Ich ziemia i domy stały się „strefami poświęcenia” dla przemysłu i rozwoju Zachodu, często mówią zwolennicy sprawiedliwości środowiskowej. Jako założyciel Amazona Bezos jest odpowiedzialny za tworzenie nowych „stref ofiarnych” dla magazynów swojego detalicznego imperium. Te wciąż wymagają rozwiązania — może mógłby zacząć od tego, zanim stworzy nowe w kosmosie?
Wiesz, co też jest niesamowite? Płacenie podatków, traktowanie pracowników z godnością i inwentaryzacja własnego śladu węglowego jak szalejące powodzie i pożary. Zbyt długo społeczności z pierwszej linii były strefami ofiar dla ekscesów bogatych. Nasze społeczności potrzebują TERAZ prawdziwych działań na rzecz klimatu. https://t.co/C080jaO9U5
— GGJ (@ggjalliance) 20 lipca 2021
Mówiąc osobiście, Amazon ma teraz ogromny ślad w regionie, w którym dorastałem, kalifornijskim „Inland Empire”. Kiedy byłem tam dzieckiem, miejsce to wciąż było czymś w rodzaju pustkowia Los Angeles — potencjalnym przystankiem dla mieszkańców miast i miasteczek na ich drodze przez pustynię do Las Vegas.
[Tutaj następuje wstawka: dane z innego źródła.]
Lemma nothing_below s q r :
  wf s → (∀ e, fs_names s !! (q ++ [e]) = None) → q `prefix_of` r → is_Some (fs_names s !! r) → r = q.
Proof.
  intros Hwf Hq [x ->] Hr. destruct x as [|e x]; [by rewrite app_nil_r|]. exfalso.
  replace (q ++ e :: x) with ((q ++ [e]) ++ x) in Hr by (by rewrite <- app_assoc).
  apply (above_exists s _ _ Hwf) in Hr as [i Hi]. by rewrite Hq in Hi.
Qed.
Lemma no_children s q e : wf s → dir_at s q = false → fs_names s !! (q ++ [e]) = None.
Proof.
  intros Hwf Hd. destruct (fs_names s !! (q ++ [e])) as [i|] eqn:Hi; [|done].
  pose proof (wf_parent s Hwf _ i Hi) as Hp. rewrite parent_snoc in Hp. rewrite Hp in Hd; [done|]. by destruct q.
Qed.

Lemma change_names s p f : fs_names (change s p f) = fs_names s.
Proof. unfold change. by destruct (fs_names s !! p). Qed.

Lemma view_change s p f q :
  view (change s p f) q =
  if bool_decide (is_Some (fs_names s !! p) ∧ fs_names s !! q = fs_names s !! p) then f <$> view s q else view s q.
Proof.
  unfold view, change. destruct (fs_names s !! p) as [i|] eqn:Hi; cbn [fs_names fs_nodes].
  - destruct (fs_names s !! q) as [j|]; cbn; [|by case_bool_decide].
    destruct (decide (j = i)) as [->|Hne]; [rewrite lookup_alter_eq|rewrite lookup_alter_ne by done].
    + rewrite bool_decide_eq_true_2; [done|]. split; [by eexists|done].
    + rewrite bool_decide_eq_false_2; [done|]. intros [_ Heq]. congruence.
  - rewrite bool_decide_eq_false_2; [done|]. by intros [[] _].
Qed.

Definition keeps_kind (f : node → node) : Prop := ∀ n, is_dir (f n) = is_dir n.

Lemma dir_at_change s p f q : keeps_kind f → dir_at (change s p f) q = dir_at s q.
Proof. intros Hf. unfold dir_at. rewrite view_change. case_bool_decide; [|done]. destruct (view s q); [apply Hf|done]. Qed.

Lemma wf_change s p f : keeps_kind f → wf s → wf (change s p f).
Proof.
  intros Hf Hwf. split.
  - rewrite dir_at_change by done. apply Hwf.
  - intros q i. rewrite change_names, dir_at_change by done. apply Hwf.
  - intros q i. rewrite change_names. intros Hi. destruct (wf_node s Hwf q i Hi) as [n Hn].
    unfold change. destruct (fs_names s !! p) as [j|]; [|by exists n]. cbn [fs_nodes].
    destruct (decide (j = i)) as [->|]; [rewrite lookup_alter_eq, Hn|rewrite lookup_alter_ne by done]; by eexists.
  - intros q i. rewrite change_names. intros Hi. unfold change. destruct (fs_names s !! p); apply (wf_next s Hwf q i Hi).
  - intros q q' i n. rewrite change_names. intros Hq Hq' Hn Hd.
    destruct (wf_node s Hwf q i Hq) as [n0 Hn0]. apply (wf_one_name s Hwf q q' i n0 Hq Hq' Hn0).
    unfold change in Hn. destruct (fs_names s !! p) as [j|]; [|congruence]. cbn [fs_nodes] in Hn.
    destruct (decide (j = i)) as [->|Hne]; [rewrite lookup_alter_eq, Hn0 in Hn|rewrite (lookup_alter_ne _ _ _ _ Hne) in Hn; congruence].
    cbn in Hn. injection Hn as <-. by rewrite Hf in Hd.
Qed.

Lemma dir_same_name s p q :
  wf s → dir_at s p = true → fs_names s !! q = fs_names s !! p → q = p.
Proof.
  intros Hwf Hd Heq. destruct (dir_at_view s p Hd) as (n & Hn & Hdir). destruct (view_some s p n Hn) as (i & Hi & Hni).
  rewrite Hi in Heq. by apply (wf_one_name s Hwf q p i n).
Qed.

(** A directory has one name. *)
Lemma view_change_dir s p f q :
  wf s → dir_at s p = true → view (change s p f) q = if bool_decide (q = p) then f <$> view s q else view s q.
Proof.
  intros Hwf Hd. rewrite view_change. destruct (decide (q = p)) as [->|Hne].
  - rewrite !bool_decide_eq_true_2; [done|done|]. split; [|done].
    destruct (dir_at_view s p Hd) as (n & Hn & _). destruct (view_some s p n Hn) as (i & Hi & _). by exists i.
  - rewrite !bool_decide_eq_false_2; [done|done|]. intros [_ Heq]. by apply Hne, (dir_same_name s p q Hwf Hd).
Qed.
Lemma keeps_kind_mtime t : keeps_kind (set_mtime t). Proof. done. Qed.
Lemma keeps_kind_owner u g : keeps_kind (set_owner u g). Proof. done. Qed.
Lemma keeps_kind_mode m : keeps_kind (set_mode m). Proof. done. Qed.

Lemma view_touch env s p q :
  wf s → dir_at s (parent p) = true →
  view (touch env s p) q = if bool_decide (q = parent p) then set_mtime (clock env) <$> view s q else view s q.
Proof. intros. by apply view_change_dir. Qed.
Lemma wf_touch env s p : wf s → wf (touch env s p).
Proof. by apply wf_change. Qed.

(** A name that leads nowhere. *)
Lemma view_fresh s p i n q :
  view (MkFs (<[p := i]> (fs_names s)) (<[i := n]> (fs_nodes s)) (i + 1)) q =
  if bool_decide (q = p) then Some n
  else fs_names s !! q ≫= λ j, if bool_decide (j = i) then Some n else fs_nodes s !! j.
Proof.
  unfold view. cbn [fs_names fs_nodes]. case_bool_decide as Hq; [subst q|].
  - rewrite lookup_insert_eq. cbn. by rewrite lookup_insert_eq.
  - rewrite lookup_insert_ne by done. destruct (fs_names s !! q) as [j|]; [|done]. cbn.
    case_bool_decide as Hj; [subst j; by rewrite lookup_insert_eq|by rewrite lookup_insert_ne].
Qed.

Lemma parent_ne p : p ≠ [] → parent p ≠ p.
Proof. destruct p as [|e p _] using rev_ind; [done|]. rewrite parent_snoc. intros _ Heq%(f_equal length). rewrite length_app in Heq. cbn in Heq. lia. Qed.

Lemma view_names_only s names p : view (MkFs names (fs_nodes s) (fs_next s)) p = names !! p ≫= λ i, fs_nodes s !! i.
Proof. done. Qed.

(** One more name, for a new inode or one that is not a directory. *)
Lemma wf_insert s p i n nodes' next' :
  wf s → p ≠ [] → dir_at s (parent p) = true → view s p = None →
  nodes' !! i = Some n → (∀ q j, fs_names s !! q = Some j → nodes' !! j = fs_nodes s !! j) →
  (i < next')%N → (fs_next s ≤ next')%N → (is_dir n = false ∨ ∀ q, fs_names s !! q ≠ Some i) →
  wf (MkFs (<[p := i]> (fs_names s)) nodes' next').
Proof.
  intros Hwf Hp Hpar Hnone Hi Hold Hlt Hle Hdir.
  pose proof (view_names s p Hwf Hnone) as Hnn.
  assert (Hv : ∀ q, q ≠ p → view (MkFs (<[p := i]> (fs_names s)) nodes' next') q = view s q).
  { intros q Hq. unfold view. cbn. rewrite lookup_insert_ne by done. destruct (fs_names s !! q) as [j|] eqn:Hj; [|done]. by apply (Hold q). }
  assert (Hd : ∀ q, dir_at s q = true → dir_at (MkFs (<[p := i]> (fs_names s)) nodes' next') q = true).
  { intros q Hq. unfold dir_at in *. rewrite Hv; [done|]. intros ->. by rewrite Hnone in Hq. }
  split; cbn [fs_names fs_nodes fs_next].
  - apply Hd, Hwf.
  - intros q j Hj Hq. apply Hd. destruct (decide (q = p)) as [->|Hne]; [done|].
    rewrite lookup_insert_ne in Hj by done. by apply (wf_parent s Hwf q j).
  - intros q j Hj. apply lookup_insert_Some in Hj as [[_ <-]|[_ Hj]]; [by exists n|].
    rewrite (Hold q j Hj). by apply (wf_node s Hwf q).
  - intros q j Hj. apply lookup_insert_Some in Hj as [[_ <-]|[_ Hj]]; [done|]. pose proof (wf_next s Hwf q j Hj). lia.
  - intros q q' j m Hq Hq' Hm Hdm. apply lookup_insert_Some in Hq as [[<- <-]|[Hqp Hq]], Hq' as [[Hqp' Hq']|[Hqp' Hq']]; [done| | |].
    + destruct Hdir as [Hdir|Hdir]; [congruence|by apply Hdir in Hq'].
    + subst. destruct Hdir as [Hdir|Hdir]; [congruence|by apply Hdir in Hq].
    + rewrite (Hold q j Hq) in Hm. by apply (wf_one_name s Hwf q q' j m).
Qed.

Section effects.
Context (env : fs_env).

(** The names below a path go. *)
Definition without (s : fs) (q : path) : fs := MkFs (filter (λ '(r, _), ¬ q `prefix_of` r) (fs_names s)) (fs_nodes s) (fs_next s).

Lemma view_without s q r : view (without s q) r = if bool_decide (q `prefix_of` r) then None else view s r.
Proof.
  unfold view, without. cbn [fs_names fs_nodes]. rewrite map_lookup_filter. destruct (fs_names s !! r) as [i|]; cbn; [|by case_bool_decide].
  case_guard; case_bool_decide; done.
Qed.
Lemma without_names s q r i : fs_names (without s q) !! r = Some i → fs_names s !! r = Some i ∧ ¬ q `prefix_of` r.
Proof. unfold without. cbn [fs_names]. by intros [? ?]%map_lookup_filter_Some. Qed.

Lemma wf_without s q : wf s → q ≠ [] → wf (without s q).
Proof.
  intros Hwf Hq.
  assert (Hd : ∀ r, dir_at s r = true → ¬ q `prefix_of` r → dir_at (without s q) r = true).
  { intros r Hr Hn. unfold dir_at. by rewrite view_without, bool_decide_eq_false_2. }
  split.
  - apply Hd; [apply Hwf|]. intros [x Hx]. by destruct q.
  - intros p i [Hi Hn]%without_names Hp. apply Hd; [by apply (wf_parent s Hwf p i)|].
    intros Hpre. apply Hn. etransitivity; [exact Hpre|]. destruct p as [|e p _] using rev_ind; [done|].
    rewrite parent_snoc. by apply prefix_app_r.
  - intros p i [Hi _]%without_names. by apply (wf_node s Hwf p).
  - intros p i [Hi _]%without_names. by apply (wf_next s Hwf p).
  - intros p p' i n [Hi _]%without_names [Hi' _]%without_names. by apply (wf_one_name s Hwf).
Qed.

(** Whatever is at a path below [p] or at [p] is untouched by what happens elsewhere. *)
Definition with_parent (f : node → node) (p q : path) (o : option node) : option node :=
  if bool_decide (q = parent p) then f <$> o else o.
Definition stamped : path → path → option node → option node := with_parent (set_mtime (clock env)).

Lemma new_node_spec s p k mode :
  wf s → p ≠ [] → dir_at s (parent p) = true → view s p = None →
  let s' := new_node env s p k mode in
  wf s' ∧ (∀ q, view s' q = if bool_decide (q = p) then Some (MkNode k mode 0 0 (clock env)) else stamped p q (view s q)) ∧
  (∀ q, fs_names s' !! q = fs_names s' !! p → q = p).
Proof.
  intros Hwf Hp Hd Hn. cbn zeta. unfold new_node.
  set (nd := MkNode k mode 0 0 (clock env)).
  set (s1 := MkFs (<[p := fs_next s]> (fs_names s)) (<[fs_next s := nd]> (fs_nodes s)) (fs_next s + 1)).
  assert (Hold : ∀ q j, fs_names s !! q = Some j → <[fs_next s := nd]> (fs_nodes s) !! j = fs_nodes s !! j).
  { intros q j Hj. rewrite lookup_insert_ne; [done|]. pose proof (wf_next s Hwf q j Hj). lia. }
  assert (Hnew : ∀ q, fs_names s !! q ≠ Some (fs_next s)).
  { intros q Hj. pose proof (wf_next s Hwf q _ Hj). lia. }
  assert (Hwf1 : wf s1).
  { apply (wf_insert s p (fs_next s) nd); try done; [apply lookup_insert_eq|lia|lia|by right]. }
  assert (Hv1 : ∀ q, view s1 q = if bool_decide (q = p) then Some nd else view s q).
  { intros q. unfold s1. rewrite view_fresh. case_bool_decide; [done|]. unfold view.
    destruct (fs_names s !! q) as [j|] eqn:Hj; [|done]. cbn. rewrite bool_decide_eq_false_2; [done|]. intros ->. by apply (Hnew q). }
  assert (Hd1 : dir_at s1 (parent p) = true).
  { unfold dir_at. rewrite Hv1, bool_decide_eq_false_2 by (by apply parent_ne). exact Hd. }
  split_and!.
  - by apply wf_touch.
  - intros q. rewrite (view_touch env s1 p q Hwf1 Hd1), !Hv1. unfold stamped, with_parent.
    destruct (decide (q = p)) as [->|Hne]; [|by rewrite !(bool_decide_eq_false_2 (q = p))].
    rewrite (bool_decide_eq_true_2 (p = p)) by done. rewrite bool_decide_eq_false_2; [done|]. intros Heq. by apply (parent_ne p).
  - intros q. unfold touch. rewrite change_names. unfold s1. cbn [fs_names]. rewrite lookup_insert_eq.
    destruct (decide (q = p)) as [->|Hne]; [done|]. rewrite lookup_insert_ne by done. intros Hj. by apply Hnew in Hj.
Qed.

Lemma without_spec s p :
  wf s → p ≠ [] → dir_at s (parent p) = true →
  let s' := touch env (without s p) p in
  wf s' ∧ ∀ q, view s' q = if bool_decide (p `prefix_of` q) then None else stamped p q (view s q).
Proof.
  intros Hwf Hp Hd. cbn zeta. pose proof (wf_without s p Hwf Hp) as Hwf1.
  assert (Hnp : ¬ p `prefix_of` parent p).
  { intros [x Hx]. apply (f_equal length) in Hx. rewrite length_app in Hx. unfold parent in Hx. rewrite length_take in Hx.
    destruct p; [done|]. cbn in Hx. lia. }
  assert (Hd1 : dir_at (without s p) (parent p) = true) by (unfold dir_at; by rewrite view_without, bool_decide_eq_false_2).
  split; [by apply wf_touch|]. intros q. rewrite (view_touch env _ p q Hwf1 Hd1), view_without. unfold stamped, with_parent.
  case_bool_decide as Hpre; [|done]. by case_bool_decide.
Qed.

(** A file or link is removed like everything below it. *)
Lemma delete_without s p n :
  wf s → view s p = Some n → is_dir n = false →
  MkFs (delete p (fs_names s)) (fs_nodes s) (fs_next s) = without s p.
Proof.
  intros Hwf Hn Hd. unfold without. f_equal. apply map_eq. intros r. destruct (decide (r = p)) as [->|Hne].
  - rewrite lookup_delete_eq. symmetry. apply map_lookup_filter_None. right. intros i _ Hi. by apply Hi.
  - rewrite lookup_delete_ne by done. destruct (fs_names s !! r) as [i|] eqn:Hi.
    + symmetry. apply map_lookup_filter_Some. split; [done|]. intros Hpre. apply Hne.
      apply (nothing_below s p r Hwf); [|done|by exists i]. intros e. apply no_children; [done|]. unfold dir_at. by rewrite Hn.
    + symmetry. apply map_lookup_filter_None. by left.
Qed.
End effects.

(** ** Calls on plain paths *)

Section plain.
Context (env : fs_env) (s : fs) (p : path).
Hypothesis Hwf : wf s.
Hypothesis Hp : Forall proper p.
Hypothesis Hne : p ≠ [].
Hypothesis Hpar : dir_at s (parent p) = true.

Lemma resolve_new : view s p = None → ∀ follow, resolve s follow (abs_path p) = Some p.
Proof. intros Hn follow. apply resolve_below; try done. by rewrite Hn. Qed.
Lemma resolve_file n c : view s p = Some n → n_kind n = KFile c → ∀ follow, resolve s follow (abs_path p) = Some p.
Proof. intros Hn Hk follow. apply resolve_below; try done. by rewrite Hn, Hk. Qed.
Było to miejsce, które było poza zasięgiem wzroku i umysłu Bezozów tego świata.
Teraz region jest coraz bardziej zdominowany przez magazyny detaliczne które kłócą się z domami ludzi i są magnesami dla zanieczyszczających ciężarówki i samoloty. Imperium Śródlądowe ma niektóre z najgorsze zanieczyszczenie powietrza w kraju. Amazon jest największym prywatnym pracodawcą w regionie i znajduje się pod presją ze strony mieszkańców i jego własny pracowników oczyścić swój czyn.
„Za każdym razem, gdy widzę jednego z nich [Amazon] ciężarówki z uśmiechniętą buzią sprawiają wrażenie, jakby szydziły z ludzi” – mówi Adrian Martinez, starszy prawnik w organizacji non-profit Earthjustice. Earthjustice reprezentuje obecnie grupy ekologiczne, które złożyły pozew przeciwko deweloperowi nowego centrum logistycznego ładunków lotniczych w Imperium Śródlądowym, które domy Amazonii.
Amazon i Bezos zrobili chlapaczy zobowiązania do walki ze zmianami klimatu. Ale mieszkańcy, których reprezentuje Martinez, są… wciąż oddychając w zanieczyszczeniach Amazonii. — Tym właśnie są, są przysięgą. I myślę, że poczuję się o wiele pewniej, gdy zobaczę bezemisyjne ciężarówki przejeżdżające przez dzielnice moich klientów” — mówi Martinez.
Ludzie tacy jak Martinez nie proszą Bezosa, Amazona ani innych korporacyjnych trucicieli, aby przenieśli swoje zanieczyszczenia w kosmos. Proszą o takie rzeczy jak więcej elektryczne pojazdy dostawcze na drodze, znacznie lżejszy podnośnik niż zastanawianie się, jak rozwinąć przemysł w kosmosie. W pierwszej kolejności proszą o zaprzestanie zanieczyszczenia, a miliarderów o zaprzestanie tworzenia nowych „stref poświęcenia”.